“Só dá benefícios a traficantes e homicidas”, diz vice de Nunes sobre Lula
Coronel Mello Araújo criticou possível veto do petista ao PL da Dosimetria
Aliado do ex-presidente Jair Bolsonaro (PL), o vice-prefeito de São Paulo, coronel Mello Araújo (PL, foto à esquerda), criticou a possibilidade de o presidente Lula (PT) vetar o PL da Dosimetria, cuja decisão deve ocorrer na próxima quinta-feira, 8.
O petista já deu sinais de que pretende barrar o projeto de lei que reduz as penas de condenados pela trama golpista.
“É esperado [o veto]. Ele só dá benefícios a traficantes e homicidas, como fez no final do ano. Ele não defende os justos e honrados”, disse Mello Araújo à Folha, em referência ao indulto natalino concedido por Lula em 2025, mas que excluiu os condenados pelos atos de 8 de janeiro de 2023.
O indulto é um perdão coletivo de penas, previsto na Constituição, aplicado a casos específicos definidos pelo presidente da República.
Cerimônia
O projeto de lei foi aprovado pelo Congresso em dezembro, em derrota para o governo Lula. Após a aprovação, em 18 de dezembro, o petista afirmou que iria vetá-lo.
O veto no dia 8 de janeiro deste ano dará um caráter simbólico à medida.
Na data, a partir das 10h, Lula participará de uma cerimônia para relembrar os atos de 8 de janeiro de 2023.
A solenidade ocorrerá no Salão Nobre do Palácio do Planalto, prevê também atividade na área externa e contará com a participação de várias autoridades e de representantes da sociedade civil.
O que diz o PL da Dosimetria?
Segundo o texto, quando os crimes de golpe de Estado e abolição violenta do Estado Democrático de Direito forem praticados em contexto de multidão, a pena será reduzida de um terço a dois terços. É requisito para isso que o infrator não tenha financiado ou exercido papel de liderança.

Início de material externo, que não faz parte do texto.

Lemma parseCredentialHeader_ok accessKey date region service serverRegion :
  clean (str ",") accessKey -> (3 <= length accessKey)%nat -> clean (str ",/") region ->
  clean (str ",/") service -> four_digit_year date -> region_ok serverRegion region ->
  parseCredentialHeader (credential_element accessKey (scope_string date region service)) serverRegion service =
    inl (mkCredentialHeader accessKey (date / day_ns * day_ns) region service aws4_request).
Proof.
  intros Hk Hl Hr Hs Hd Hreg. set (ps := [Format_yyyymmdd date; region; service; aws4_request]).
  assert (Forall (λ p, "/"%char ∉ p) ps) as Hps.
  { unfold ps. repeat constructor; try (eapply clean_not_in; [eassumption|clean_lit]).
    - apply (clean_not_in (str "/")); [by apply Format_yyyymmdd_clean|clean_lit].
    - clean_lit. }
  assert (ends_ok (strings.Join ps ["/"%char])) as He.
  { unfold ps. cbn [strings.Join]. do 3 apply ends_app, ends_cons. eapply (clean_ends []); [clean_lit|done]. }
  assert (starts_ok accessKey) as Hst by (eapply clean_starts; [done|]; destruct accessKey; simpl in *; [lia|done]).
  unfold parseCredentialHeader, credential_element, scope_string. fold ps.
  change (str "Credential=" ++ ?x) with (str "Credential" ++ "="%char :: x).
  change (str "/" ++ ?x) with ("/"%char :: x). change (str "/") with ["/"%char].
  rewrite TrimSpace_framed; [|by eapply starts_app, (clean_starts []); [clean_lit|]|by apply ends_app, ends_cons, ends_app, ends_cons].
  rewrite SplitN2_app by clean_lit. rewrite decide_False by tauto.
  rewrite TrimSpace_framed; [|by apply starts_app|by apply ends_app, ends_cons].
  rewrite Split_Join_app by done. rewrite length_app. change (length ps) with 4%nat.
  pose proof (strings.Split_length accessKey "/"%char).
  destruct (Nat.ltb_spec (length (strings.Split accessKey "/"%char) + 4) 5); [lia|].
  rewrite Nat.add_sub. rewrite take_app_length, drop_app_length, Join_Split.
  unfold IsAccessKeyValid, accessKeyMinLen. destruct (Nat.leb_spec 3 (length accessKey)); [|lia]. cbn [negb].
  unfold ps, parse_scope. rewrite Parse_Format_yyyymmdd by done.
  assert ((if decide (serverRegion = []) then region else serverRegion) = region) as ->.
  { destruct Hreg as [-> | ->]; [by rewrite decide_True|by case_decide]. }
  rewrite isValidRegion_refl. cbn [negb]. rewrite !decide_False by tauto. done.
Qed.

(** ** The whole header *)
Definition strip (s : bytes) : bytes := Replace s (str " ") [].
Lemma strip_app s t : strip (s ++ t) = strip s ++ strip t.
Proof. unfold strip. change (str " ") with [" "%char]. rewrite !Replace_single. apply flat_map_app. Qed.
Lemma strip_id s : " "%char ∉ s -> strip s = s.
Proof.
  unfold strip. change (str " ") with [" "%char]. rewrite Replace_single.
  induction s as [|c s IH]; [done|]. rewrite not_elem_of_cons. intros [H1 H2]. cbn [flat_map].
  rewrite decide_False by done. by rewrite IH.
Qed.

Lemma strip_space s : strip (" "%char :: s) = strip s.
Proof. apply (strip_app [" "%char]). Qed.
Lemma strip_comma s : strip (","%char :: s) = ","%char :: strip s.
Proof. apply (strip_app [","%char]). Qed.

Lemma strip_elements a c s g :
  " "%char ∉ a -> " "%char ∉ c -> " "%char ∉ s -> " "%char ∉ g ->
  strip (strings.Join [a ++ " "%char :: c; " "%char :: s; " "%char :: g] [","%char]) =
    a ++ strings.Join [c; s; g] [","%char].
Proof.
  intros. cbn [strings.Join]. rewrite <- !app_assoc. cbn [app].
  repeat (rewrite strip_app || rewrite strip_space || rewrite strip_comma). by rewrite (strip_id a), (strip_id c), (strip_id s), (strip_id g).
Qed.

O projeto também prevê o menor tempo possível de prisão para a progressão de regime, nos crimes contra o Estado Democrático de Direito, independentemente de o réu ser reincidente ou usar violência ou grave ameaça.
Dessa forma, o sentenciado deve ter bom comportamento e cumprir pelo menos 16,6% da pena para que passe de um regime mais severo para um mais brando, como do fechado para o semiaberto. Atualmente, a porcentagem mínima é de 16%, quando o condenado é réu primário e não usou de violência.
O texto mantém os percentuais atuais – que são maiores em caso de violência, grave ameaça e reincidência -, com exceção dos crimes contra o Estado Democrático de Direito.
A proposta proíbe a soma das penas nos crimes contra as instituições democráticas trazidos pelo Código Penal; o infrator precisa ter cometido mais de um crime no mesmo contexto, para ser beneficiado.
Desse modo, a pessoa que tentar abolir o Estado democrático de direito e, simultaneamente, tentar depor o governo receberá somente a pena mais elevada, com um aumento proporcional. Essa mudança oferece um cálculo mais vantajoso para quem cometeu esses crimes.
Atualmente, o juiz pode somar penas de diferentes crimes cometidos por meio de uma única ação, caso praticada com essa intenção. Além disso, é possível somar penas de crimes cometidos mediante mais de uma ação. O Supremo Tribunal Federal (STF) fez isso em relação aos condenados pelos atos de 8 de janeiro e a Bolsonaro.
Ainda de acordo com o PL da Dosimetria, indivíduos em prisão domiciliar poderão considerar o trabalho como forma de diminuir a pena a ser cumprida. Hoje, somente o estudo pode reduzir a pena na modalidade domiciliar.